Elon Musk and Mars

So, several times over the years I’ve thought me and Elon Musk should sit down and have a discussion – which would probably, I readily admit, turn into a argument. But we have a lot of things in common, interest wise.

I am often struck by how Elon and Tesla both have the same sense of showmanship, and the same tendency to make utterly batshit claims occasionally.

Elon’s got some great ideas (reusable spacecraft, electric cars, possibly even underground transit) and some reeeeeally bad ones (hyperloop, semiballiastic orbital travel for point to point on earth). But I want today to address a particularly nutty idea he’s come up with – that we’d be able to do a manned Mars mission by 2026. (Claim made here).

This is absolutely true – if we don’t mind that it’s a one way trip, and that we’ll be sending people to die on Mars in a few weeks or months.

However, the tradition in American spaceflight is we don’t consider the crew expendable. Which means a more reasonable timeline is 2046 if we use conventional fuels, or 2036 if we use a NERVA.

Now, I know in general the world is against NERVAs, and I don’t deny that they’re a bit risky – if we did use a NERVA we’d probably have to send up the fuel rods encapsulated in the best tech we could put them in, and assemble them in space. I do feel like various forces have overstated the risk of using nuclear fueled spacecraft, and that’s another whole topic. But, I want to make the case for using a NERVA here.

If we used a NERVA, we would not need combustible fuel, just ‘reaction mass’. THis means any liquid or gas that can be liquified would do! This makes it easy to guarantee a return flight, assuming the spacecraft arrives in one piece on mars, because you can

A: Use the same reactor fuel to run a reactor that compresses Mars’s atmosphere into the reaction mass tanks
B: Use the same reactor fuel to power heat & light onboard the spacecraft and a connected ‘Hab’ a la the Martian
C: It’s very likely a NERVA would not suffer from many of the ‘cold soak’ issues that a conventional rocket engine does, because NERVA designs often involve very few moving parts and by definition the reactor itself is going to get the whole system plenty hot by the time the jet fires

However, given that we’ve shelved NERVA technology, it would still be many years, even if we used a NERVA, before we could talk about going to mars and returning. I don’t know if Musk is outrageously optimistic, or if he’s doing the ‘just one more hill and we’ll be at the top of the mountain’ technique of pushing humanity along.
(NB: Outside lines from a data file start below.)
Definition submission_status (r : SendResult) : string :=
  match SendResStatus r with
  | SendAccepted => "success"
  | SendOutcomeUnknown => "outcome_unknown"
  | _ => "error"
  end.
(** A submission, audited under its Message-ID, or [fallback] without one. *)
Definition submit (tool fallback operation : string) (m : W → W * (SendResult * option Error)) : H_ CallToolResult :=
  λ w, let '(w, (r, e)) := m w in
       let resource := if bool_decide (SendMessageID r = "") then fallback else SendMessageID r in
       match e with
       | Some e => (mailAudit tool "submission" resource (mailAuditErrorStatus (Some e));;
                    mailSendErrorResult operation r e) w
       | None => (mailAudit tool "submission" resource (submission_status r);; write_value (Ok (send_json r))) w
       end.
Definition send_args : list string := ["to"; "cc"; "bcc"; "subject"; "body"; "idempotency_key"].
Definition sendMessageHandler (req : raw_mail_args) : H_ CallToolResult :=
  let tool := "send_message" in
  args ← or_deny SendRejected tool "submission" "invalid" (mailArguments req send_args);
  input ← or_deny SendRejected tool "submission" "invalid" (mailSendInput args);
  submit tool "submission" "sending message" (SendMessage input).

Definition reply_args : list string := ["mailbox"; "uid_validity"; "uid"; "mode"; "body"; "idempotency_key"].
Definition replyMessageHandler (req : raw_mail_args) : H_ CallToolResult :=
  let tool := "reply_message" in
  args ← or_deny SendRejected tool "submission" "invalid" (mailArguments req reply_args);
  identity ← or_deny SendRejected tool "submission" (mailAuditResource args) (mailParseIdentity args);
  let resource := mailIdentityResource identity in
  input ← or_deny SendRejected tool "submission" resource (parse_reply args identity);
  submit tool resource "replying to message" (ReplyMessage input).
End Handlers.

(** * What a handler does to the outside

    The services of a world, observed: every call to the Mail service and
    every audit record, in order. *)

Inductive mail_mutation :=
| MFlags (i : SetFlagsInput) | MMove (i : MoveInput) | MTrash (i : TrashInput)
| MSend (i : SendInput) | MReply (i : ReplyInput).
(** The result of a submission is kept. *)
Inductive mail_event :=
| EvMailboxes (r : ListMailboxesResult) (e : option Error)
| EvMailRead (mailbox : string)
| EvMail (m : mail_mutation) (sent : option SendResult) (e : option Error)
| EvMailAudit (r : audit_record).

Section Observed.
Context {W : Type} `{MailService W, AuditStream W} `{MapOrder}.
Abbreviation OW := (W * list mail_event)%type.

#[export] Instance observed_mail : MailService OW := {|
  ListMailboxes := observe ListMailboxes (λ r, EvMailboxes r.1 r.2);
  SearchMessages i := observe (SearchMessages i) (λ _, EvMailRead (SiMailbox i));
  GetMessage i := observe (GetMessage i) (λ _, EvMailRead (GmMailbox i));
  SetMessageFlags i := observe (SetMessageFlags i) (λ r, EvMail (MFlags i) None r.2);
  MoveMessage i := observe (MoveMessage i) (λ r, EvMail (MMove i) None r.2);
  TrashMessage i := observe (TrashMessage i) (λ r, EvMail (MTrash i) None r.2);
  SendMessage i := observe (SendMessage i) (λ r, EvMail (MSend i) (Some r.1) r.2);
  ReplyMessage i := observe (ReplyMessage i) (λ r, EvMail (MReply i) (Some r.1) r.2);
|}.
#[export] Instance observed_mail_audit : AuditStream OW :=
  {| audit_write r w := (audit_write r w.1, (w.2 ++ [EvMailAudit r])%list) |}.
Variable deps : MailDeps.

(** The audit record of one outcome, if there is a logger. *)
Definition mail_audited (tool rtype resource status : string) : list mail_event :=
  if MdAudit deps
  then [EvMailAudit (LogDomainMutation (MdTokenKey deps) tool "mail" rtype resource status)] else [].
(** The call ends with an error; without a redactor, with the panic of its
    wiring. *)
Definition mail_error_end {A} (r : result handler_end A) : Prop :=
  match MdRedactor deps with
  | Some _ => ∃ out, r = Err (Returns out) ∧ out_isError out = true
  | None => r = Err (Panics no_redactor)
  end.
Definition mail_answered (r : result handler_end CallToolResult) : Prop :=
  match MdRedactor deps with
  | Some _ => ∃ out, r = Ok out ∧ one_text out
  | None => r = Err (Panics no_redactor)
  end.

(** The mailboxes the scope grants to a mutation, and how that was learned. *)
Definition may_mutate (mailbox : string) : Prop := in_scope (Mail_scope (MdScopes deps) ResourceMailMutate) mailbox = true.
Definition trash_granted (pre : list mail_event) : Prop :=
  match Mail_scope (MdScopes deps) ResourceMailMutate with
  | None => pre = []
  | Some _ => ∃ listed trash, pre = [EvMailboxes listed None] ∧
      Mail.uniqueTrashMailbox (Mailboxes listed) = Ok trash ∧ may_mutate trash
  end.
Definition mail_granted (m : mail_mutation) (pre : list mail_event) : Prop :=
  match m with
  | MFlags i => may_mutate (SfMailbox i) ∧ pre = []
  | MMove i => may_mutate (MvMailbox i) ∧ may_mutate (MvDestination i) ∧ MvDestination i ≠ MvMailbox i ∧ pre = []
  | MTrash i => may_mutate (TrMailbox i) ∧ trash_granted pre
  | MSend _ | MReply _ => pre = []
  end.

(** Refused: at most the mailboxes were listed, one record says why, and the
    caller gets an error. *)
Definition mail_refused {A} (tool rtype resource : string) (l : list mail_event) (r : result handler_end A) : Prop :=
  (∃ pre status, l = (pre ++ mail_audited tool rtype resource status)%list ∧
     ((status = "denied" ∧ (pre = [] ∨ ∃ listed, pre = [EvMailboxes listed None])) ∨
      ∃ listed e, pre = [EvMailboxes listed (Some e)] ∧ status = mailAuditErrorStatus (Some e))) ∧
  mail_error_end r.
Definition outcome_status (sent : option SendResult) (e : option Error) : string :=
  match e, sent with
  | Some e, _ => mailAuditErrorStatus (Some e)
  | None, Some r => submission_status r
  | None, None => "success"
  end.
(** One mutation: refused, or granted and then asked of the service once, with
    the decoded input, and recorded with its outcome. *)
Definition one_mail_mutation (tool rtype : string) (decoded : result string mail_mutation)
    (l : list mail_event) (r : result handler_end CallToolResult) : Prop :=
  (∃ resource, mail_refused tool rtype resource l r) ∨
  ∃ m pre sent e resource, decoded = Ok m ∧ mail_granted m pre ∧
    l = (pre ++ EvMail m sent e :: mail_audited tool rtype resource (outcome_status sent e))%list ∧
    match e with Some _ => mail_error_end r | None => mail_answered r end.

Lemma emits_mail_audit {A} tool rtype resource status (m : M OW handler_end A)
    (Q : list mail_event → result handler_end A → Prop) :
  emits m (λ l r, Q (mail_audited tool rtype resource status ++ l)%list r) →
  emits (mailAudit deps tool rtype resource status;; m) Q.
Proof.
  intros Hm. eapply (emits_bind _ _ (λ l r, l = mail_audited tool rtype resource status ∧ r = Ok tt)).
  - intros st. unfold mailAudit, mail_audited. destruct (MdAudit deps); [by eexists|].
    exists []. by rewrite app_nil_r.
  - by intros l e [_ ?].
  - by intros l [] [-> _].
Qed.
Lemma emits_error_result {A} p (Q : list mail_event → result handler_end A → Prop) :
  (∀ r, mail_error_end r → Q [] r) → emits (error_result (W:=OW) deps p) Q.
Proof.
  intros HQ st. exists []. rewrite app_nil_r. unfold error_result, mailRedactor, mail_error_end in *.
  destruct (MdRedactor deps) as [red|]; cbn; (split; [done|]); apply HQ; [|done]. by eexists.
Qed.
Lemma emits_write v (Q : list mail_event → result handler_end CallToolResult → Prop) :
  (∀ r, mail_answered r → Q [] r) → emits (write_value (W:=OW) deps v) Q.
Proof.
  intros HQ st. exists []. rewrite app_nil_r. unfold write_value, mailRedactor, mail_answered in *.
  destruct (MdRedactor deps) as [red|]; cbn; (split; [done|]); apply HQ; [|done].
  eexists. split; [done|]. destruct v; [apply writeEncoded_bounded|apply errResult_bounded].
Qed.
Lemma refused_now {A} tool rtype resource (r : result handler_end A) :
  mail_error_end r → mail_refused tool rtype resource (mail_audited tool rtype resource "denied") r.
Proof. intros Hr. split; [|done]. exists [], "denied". split; [done|]. left. split; [done|by left]. Qed.
(** An error of one step is an error of the whole. *)
Lemma error_end_step {A B} (e : handler_end) :
  mail_error_end (Err e : result handler_end A) → mail_error_end (Err e : result handler_end B).
Proof.
  unfold mail_error_end. destruct (MdRedactor deps); [intros (out & [= ->] & ?); eauto|by intros [= ->]].
Qed.
Lemma no_error_end {A} (a : A) : ~ mail_error_end (Ok a).
Proof. unfold mail_error_end. destruct (MdRedactor deps); [by intros (? & ? & _)|done]. Qed.
Lemma emits_mail_deny {A} status tool rtype resource msg (Q : list mail_event → result handler_end A → Prop) :
  (∀ r, mail_error_end r → Q (mail_audited tool rtype resource "denied") r) →
  emits (deny (W:=OW) deps status tool rtype resource msg) Q.
Proof. intros HQ. apply emits_mail_audit, emits_error_result. intros r Hr. rewrite app_nil_r. by apply HQ. Qed.
Lemma emits_or_refuse {A B} status tool rtype resource (r : result string A) (f : A → M OW handler_end B)
    (Q : list mail_event → result handler_end B → Prop) :
  (∀ r, mail_error_end r → Q (mail_audited tool rtype resource "denied") r) → (∀ a, r = Ok a → emits (f a) Q) →
  emits (or_deny deps status tool rtype resource r ≫= f) Q.
Proof.
  intros HQ Hf. destruct r as [a|msg].
  - eapply (emits_bind _ _ (λ l x, l = [] ∧ x = Ok a)); [by apply emits_ret|by intros ? ? [_ ?]|].
    intros l a' [-> [= <-]]. by apply Hf.
  - eapply (emits_bind _ _ (λ l x, l = mail_audited tool rtype resource "denied" ∧ mail_error_end x)).
    + by apply emits_mail_deny.
    + intros l e [-> He]. by apply HQ, (error_end_step (A:=A)).
    + by intros l a [_ ?%no_error_end].
Qed.
Lemma emits_mutation {A B} tool resource operation (f : W → W * (A * option Error)) (ev : A * option Error → mail_event)
    (k : A → M OW handler_end B) (Q : list mail_event → result handler_end B → Prop) :
  (∀ a e r, mail_error_end r → Q (ev (a, Some e) :: mail_audited tool "message" resource (mailAuditErrorStatus (Some e))) r) →
  (∀ a, emits (k a) (λ l, Q (ev (a, None) :: l))) →
  emits (mutate deps tool resource operation (observe f ev) ≫= k) Q.
Proof.
  intros He Hk.
  eapply (emits_bind _ _ (λ l x, ∃ a e, l = ev (a, e) :: match e with None => [] | Some e =>
      mail_audited tool "message" resource (mailAuditErrorStatus (Some e)) end ∧
    match e with None => x = Ok a | Some _ => mail_error_end x end)).
  - intros st. unfold mutate, observe. destruct (f st.1) as [w1 [a [e|]]]; cbn [fst snd].
    + destruct (emits_mail_audit (A:=A) tool "message" resource (mailAuditErrorStatus (Some e))
        (mailServiceErrorResult deps operation e) (λ l x, l = mail_audited tool "message" resource (mailAuditErrorStatus (Some e))
          ∧ mail_error_end x)) with (st := (w1, (st.2 ++ [ev (a, Some e)])%list)) as (l & Hl & -> & Hx).
      { apply emits_error_result. intros x Hx. by rewrite app_nil_r. }
      eexists. split; [rewrite Hl; cbn [the_log log_second snd]; by rewrite <-app_assoc|].
      exists a, (Some e). done.
    + exists [ev (a, None)]. split; [done|]. by exists a, None.
  - intros l x (a & [e|] & -> & Hx); [|done]. by apply (He a e), (error_end_step (A:=A)).
  - intros l a (a' & [e|] & -> & Hx); [|injection Hx as <-; apply Hk]. by apply no_error_end in Hx.
Qed.
Lemma emits_succeed tool resource v (Q : list mail_event → result handler_end CallToolResult → Prop) :
  (∀ r, mail_answered r → Q (mail_audited tool "message" resource "success") r) →
  emits (succeed (W:=OW) deps tool resource v) Q.
Proof. intros HQ. apply emits_mail_audit, emits_write. intros r Hr. rewrite app_nil_r. by apply HQ. Qed.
Anyway, without a NERVA, let’s talk about the challenges, so we understand why 2026 is ludicrous

#1: With a combustible fuel rocket, carrying enough fuel for a two way journey is a non-starter. It makes the fuel load *the square* of the amount you need for a one way journey, because you must carry the fuel to move the fuel.
#2: With a combustible fuel rocket, generally after a burn adequate to reach escape velocity on earth, some maintenance must be done before another burn can occur. Very likely this would have to be done in orbit above mars. Fixing things in space is *tricky* and takes months of simulations and practice to pull off.
#3: With a combustible fuel rocket, a very real concern is ‘cold soak’.

a) Most spacecraft to date have avoided the challenge of trying to ignite something that has been sitting at -200 degrees by using hypergolic fuels – that is to say, fuels that when two dissimilar parts are mixed together, ignition happens automatically. However, hypergolic fuels are much less efficient than oxidized fuels AND they’re incredibly toxic. They are not suitable for a escape velocity rocket anywhere much bigger than the moon.
b) If not using hypergolic fuels, you actually have to figure out starting up the fuel and oxidizer pumps, then igniting the mix coming out of them. Bunch of moving parts to get all working together.

#4: We’ve often spoken of using a combustible fuel rocket and “making the fuel on mars”. If we can find water, we can electrolyze it and make hydrogen and oxygen, then liquify them and make fuel. OK, I agree, all that is true, but there’s a lot less sunlight falling on Mars than on Earth. Doing that with a solar array is going to take a loooong time (and at the same time we’ll also have to make enough power for heat & light for the crew). So we’re probably going to have to send a nuclear reactor to Mars anyway, just to make the fuel, unless we want to try to keep men alive on Mars for a year on our first foray – something that is also likely to end in a dead crew.